Attività legata alle emozioni - I ricercatori torinesi hanno scoperto che nella zona del cervello deputata all'elaborazione dei suoni ci sono neuroni la cui attività viene modificata dall'emozione provocata da categorie determinate degli stessi, anche in relazione alle suggestioni a cui rimandano. Ad esempio, alcuni aumentano la loro attività se i suoni sono associati a eventi sgradevoli; altri lo fanno invece in risposta a sollecitazioni sonore legate a esperienze piacevoli. Inoltre, il blocco di una di queste "popolazioni" di neuroni causa la perdita dei ricordi.

La proteina - Lo studio, che ha all'attivo nove tra collaborazioni nazionali e internazionali, ha rilevato infine che una proteina, la p140Cap, svolge un ruolo cruciale nei processi cellulari di memorizzazione dell'esperienza emotiva: la sua assenza causa infatti una forte diminuzione dei procedimenti di apprendimento e memoria. La presenza della stessa proteina di recente è stata associata a un effetto positivo nelle donne colpite da tumore al seno: aumenterebbe la possibilità di sopravvivenza riducendo il rischio di metastasi.
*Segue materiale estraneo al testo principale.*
(* ===== verification/Workflow.v ===== *)
(** * Workflow contracts

    Model of [src/src/domain/workflow.rs]: the policy graph of a project's workflow
    (nodes with their kinds, execution profiles and dependencies), its validation,
    the order in which nodes run, and the documents the scheduler, the workers and
    the executor exchange: leases, node receipts, cleanup receipts and reduction
    receipts, each with its canonical encoding and a digest over its content. *)

From Stdlib Require Import ZArith Lia Ascii String.
From stdpp Require Import base gmap strings option list_numbers list.
From S2P Require Import Prelude Identifiers Text Ordered.

Local Open Scope Z_scope.

Definition WORKFLOW_POLICY_SCHEMA_VERSION : Z := 1.
Definition WORKFLOW_LEASE_SCHEMA_VERSION : Z := 1.
Definition WORKFLOW_NODE_RECEIPT_SCHEMA_VERSION : Z := 1.
Definition WORKFLOW_CLEANUP_RECEIPT_SCHEMA_VERSION : Z := 1.
Definition WORKFLOW_REDUCTION_RECEIPT_SCHEMA_VERSION : Z := 1.
Definition WORKFLOW_HOST_PREPARATION_SCHEMA_VERSION : Z := 2.
Definition WORKFLOW_OPERATION_STATE_SCHEMA_VERSION : Z := 1.

Definition MAX_WORKFLOW_NODES : nat := 64.
Definition MAX_WORKFLOW_PROFILES : nat := 32.
Definition MAX_IDENTITY_BYTES : Z := 96.
Definition MIN_MEMORY_BYTES : Z := 64 * 1024 * 1024.
Definition MAX_MEMORY_BYTES : Z := 64 * 1024 * 1024 * 1024.
Definition MAX_SCRATCH_BYTES : Z := 1024 * 1024 * 1024 * 1024.
Definition MAX_OUTPUT_BYTES : Z := 64 * 1024 * 1024 * 1024.
Definition MAX_OPERATION_STATE_BYTES : Z := 8 * 1024 * 1024 * 1024.
Definition MAX_OPERATION_STATE_INODES : Z := 1000000.

(** ** Data *)

Inductive WorkflowNodeId : Type := MkWorkflowNodeId (s : string).
Definition WorkflowNodeId_as_str (value : WorkflowNodeId) : string := match value with MkWorkflowNodeId s => s end.
#[global] Instance WorkflowNodeId_eq_dec : EqDecision WorkflowNodeId.
Proof. solve_decision. Defined.
#[global] Instance WorkflowNodeId_countable : Countable WorkflowNodeId.
Proof. by refine (inj_countable' WorkflowNodeId_as_str MkWorkflowNodeId _); intros []. Defined.

Inductive WorkflowProfileId : Type := MkWorkflowProfileId (s : string).
Definition WorkflowProfileId_as_str (value : WorkflowProfileId) : string := match value with MkWorkflowProfileId s => s end.
#[global] Instance WorkflowProfileId_eq_dec : EqDecision WorkflowProfileId.
Proof. solve_decision. Defined.
#[global] Instance WorkflowProfileId_countable : Countable WorkflowProfileId.
Proof. by refine (inj_countable' WorkflowProfileId_as_str MkWorkflowProfileId _); intros []. Defined.

Inductive WorkflowOciDigest : Type := MkWorkflowOciDigest (s : string).
Definition WorkflowOciDigest_as_str (value : WorkflowOciDigest) : string := match value with MkWorkflowOciDigest s => s end.
#[global] Instance WorkflowOciDigest_eq_dec : EqDecision WorkflowOciDigest.
Proof. solve_decision. Defined.
#[global] Instance WorkflowOciDigest_countable : Countable WorkflowOciDigest.
Proof. by refine (inj_countable' WorkflowOciDigest_as_str MkWorkflowOciDigest _); intros []. Defined.

Inductive WorkflowNodeKindV1 : Type :=
| Node_SourceAdmission
| Node_HostPrepare
| Node_Verification
| Node_ReleaseBuild
| Node_DeterministicReduce
| Node_ResourceReservation
| Node_Backup
| Node_Migration
| Node_CandidateHealth
| Node_Cutover
| Node_ReleasedObservation
| Node_Rollback.

#[global] Instance WorkflowNodeKindV1_eq_dec : EqDecision WorkflowNodeKindV1.
Proof. solve_decision. Defined.

Inductive WorkflowNodeActivationV1 : Type :=
| Activation_Always
| Activation_OnMutationFailure.

#[global] Instance WorkflowNodeActivationV1_eq_dec : EqDecision WorkflowNodeActivationV1.
Proof. solve_decision. Defined.

Inductive WorkflowAdapterIdV1 : Type :=
| Adapter_ControllerSourceAdmissionV1
| Adapter_WorkerHostPrepareV1
| Adapter_WorkerBareBinCiV1
| Adapter_WorkerNativeReleaseBuildV1
| Adapter_WorkerOciReleaseBuildV1
| Adapter_ControllerReduceV1
| Adapter_ExecutorResourceReserveV1
| Adapter_ExecutorBackupV1
| Adapter_ExecutorMigrationV1
| Adapter_ExecutorCandidateHealthV1
| Adapter_ExecutorCutoverV1
| Adapter_ExecutorReleasedObserveV1
| Adapter_ExecutorRollbackV1.

#[global] Instance WorkflowAdapterIdV1_eq_dec : EqDecision WorkflowAdapterIdV1.
Proof. solve_decision. Defined.

Inductive WorkflowWorkerPoolV1 : Type :=
| Pool_Controller
| Pool_VpsRequired
| Pool_BuildCompute
| Pool_PrivilegedExecutor.

#[global] Instance WorkflowWorkerPoolV1_eq_dec : EqDecision WorkflowWorkerPoolV1.
Proof. solve_decision. Defined.

Inductive WorkflowNetworkClassV1 : Type :=
| Network_Offline
| Network_DependencyEgress
| Network_LocalHealthOnly.

#[global] Instance WorkflowNetworkClassV1_eq_dec : EqDecision WorkflowNetworkClassV1.
Proof. solve_decision. Defined.

Inductive WorkflowCacheClassV1 : Type :=
| Cache_None
| Cache_Dependency
| Cache_PreparedRun.

#[global] Instance WorkflowCacheClassV1_eq_dec : EqDecision WorkflowCacheClassV1.
Proof. solve_decision. Defined.

Inductive WorkflowDeliveryModeV1 : Type :=
| Delivery_ExecutorMutation
| Delivery_SelfUpdateHandoff.

#[global] Instance WorkflowDeliveryModeV1_eq_dec : EqDecision WorkflowDeliveryModeV1.
Proof. solve_decision. Defined.

Inductive WorkflowHostPreparationAdapterV1 : Type :=
| Preparation_CargoCratesIoV1
| Preparation_SourceTreeV1.

#[global] Instance WorkflowHostPreparationAdapterV1_eq_dec : EqDecision WorkflowHostPreparationAdapterV1.
Proof. solve_decision. Defined.

Inductive WorkflowArtifactKindV1 : Type :=
| Artifact_SourceSnapshot
| Artifact_PreparedRun
| Artifact_VerificationReceipt
| Artifact_ReleaseBuildResult
| Artifact_ReleaseBundle
| Artifact_ReductionReceipt
| Artifact_ResourceReservation
| Artifact_BackupReceipt
| Artifact_MigrationReceipt
| Artifact_CandidateHealthReceipt
| Artifact_CutoverReceipt
| Artifact_ReleasedObservationReceipt
| Artifact_RollbackReceipt.

#[global] Instance WorkflowArtifactKindV1_eq_dec : EqDecision WorkflowArtifactKindV1.
Proof. solve_decision. Defined.

(** The position of a variant, which the derived [Ord] compares. *)
Definition artifact_kind_index (kind : WorkflowArtifactKindV1) : Z :=
  match kind with
  | Artifact_SourceSnapshot => 0
  | Artifact_PreparedRun => 1
  | Artifact_VerificationReceipt => 2
  | Artifact_ReleaseBuildResult => 3
  | Artifact_ReleaseBundle => 4
  | Artifact_ReductionReceipt => 5
  | Artifact_ResourceReservation => 6
  | Artifact_BackupReceipt => 7
  | Artifact_MigrationReceipt => 8
  | Artifact_CandidateHealthReceipt => 9
  | Artifact_CutoverReceipt => 10
  | Artifact_ReleasedObservationReceipt => 11
  | Artifact_RollbackReceipt => 12
  end.

Definition artifact_kind_of_index (index : Z) : option WorkflowArtifactKindV1 :=
  [Artifact_SourceSnapshot; Artifact_PreparedRun; Artifact_VerificationReceipt;
   Artifact_ReleaseBuildResult; Artifact_ReleaseBundle; Artifact_ReductionReceipt;
   Artifact_ResourceReservation; Artifact_BackupReceipt; Artifact_MigrationReceipt;
   Artifact_CandidateHealthReceipt; Artifact_CutoverReceipt; Artifact_ReleasedObservationReceipt;
   Artifact_RollbackReceipt] !! Z.to_nat index.

#[global] Instance WorkflowArtifactKindV1_countable : Countable WorkflowArtifactKindV1.
Proof. by refine (inj_countable artifact_kind_index artifact_kind_of_index _); intros []. Defined.

Inductive WorkflowNodeOutcomeV1 : Type :=
| NodeOutcome_Succeeded
| NodeOutcome_Failed.

#[global] Instance WorkflowNodeOutcomeV1_eq_dec : EqDecision WorkflowNodeOutcomeV1.
Proof. solve_decision. Defined.

Inductive WorkflowCleanupResultV1 : Type :=
| NodeCleanup_Complete
| NodeCleanup_Pending.

#[global] Instance WorkflowCleanupResultV1_eq_dec : EqDecision WorkflowCleanupResultV1.
Proof. solve_decision. Defined.

Record WorkflowOciBaseInputV1 : Type := MkWorkflowOciBaseInputV1 {
  wob_source : string;
  wob_layout_name : string;
  wob_manifest_digest : WorkflowOciDigest
}.

#[global] Instance WorkflowOciBaseInputV1_eq_dec : EqDecision WorkflowOciBaseInputV1.
Proof. solve_decision. Defined.
#[global] Instance WorkflowOciBaseInputV1_eta : Eta WorkflowOciBaseInputV1 := λ r,
  MkWorkflowOciBaseInputV1 (wob_source r) (wob_layout_name r) (wob_manifest_digest r).

Record WorkflowHostPreparationPolicyV1 : Type := MkWorkflowHostPreparationPolicyV1 {
  whp_schema_version : Z;
  whp_adapter_id : WorkflowHostPreparationAdapterV1;
  whp_platform : string;
  whp_cpu_baseline : string;
  whp_abi : string;
  whp_toolchain_root : string;
  whp_toolchain_interface : string;
  whp_build_environment : list (string * string);
  whp_oci_bases : list WorkflowOciBaseInputV1
}.

#[global] Instance WorkflowHostPreparationPolicyV1_eq_dec : EqDecision WorkflowHostPreparationPolicyV1.
Proof. solve_decision. Defined.
#[global] Instance WorkflowHostPreparationPolicyV1_eta : Eta WorkflowHostPreparationPolicyV1 := λ r,
  MkWorkflowHostPreparationPolicyV1 (whp_schema_version r) (whp_adapter_id r) (whp_platform r)
  (whp_cpu_baseline r) (whp_abi r) (whp_toolchain_root r) (whp_toolchain_interface r)
  (whp_build_environment r) (whp_oci_bases r).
Influire sulla memoria - "Con questa ricerca - ha spiegato Sacchetti - abbiamo iniziato a delineare i meccanismi neuronali che, all'interno di specifiche aree cerebrali, portano alla formazione dei ricordi e delle esperienze emotive pregresse, mostrando come la manipolazione di tali processi possa migliorare o danneggiare la capacità di conservare tali esperienze".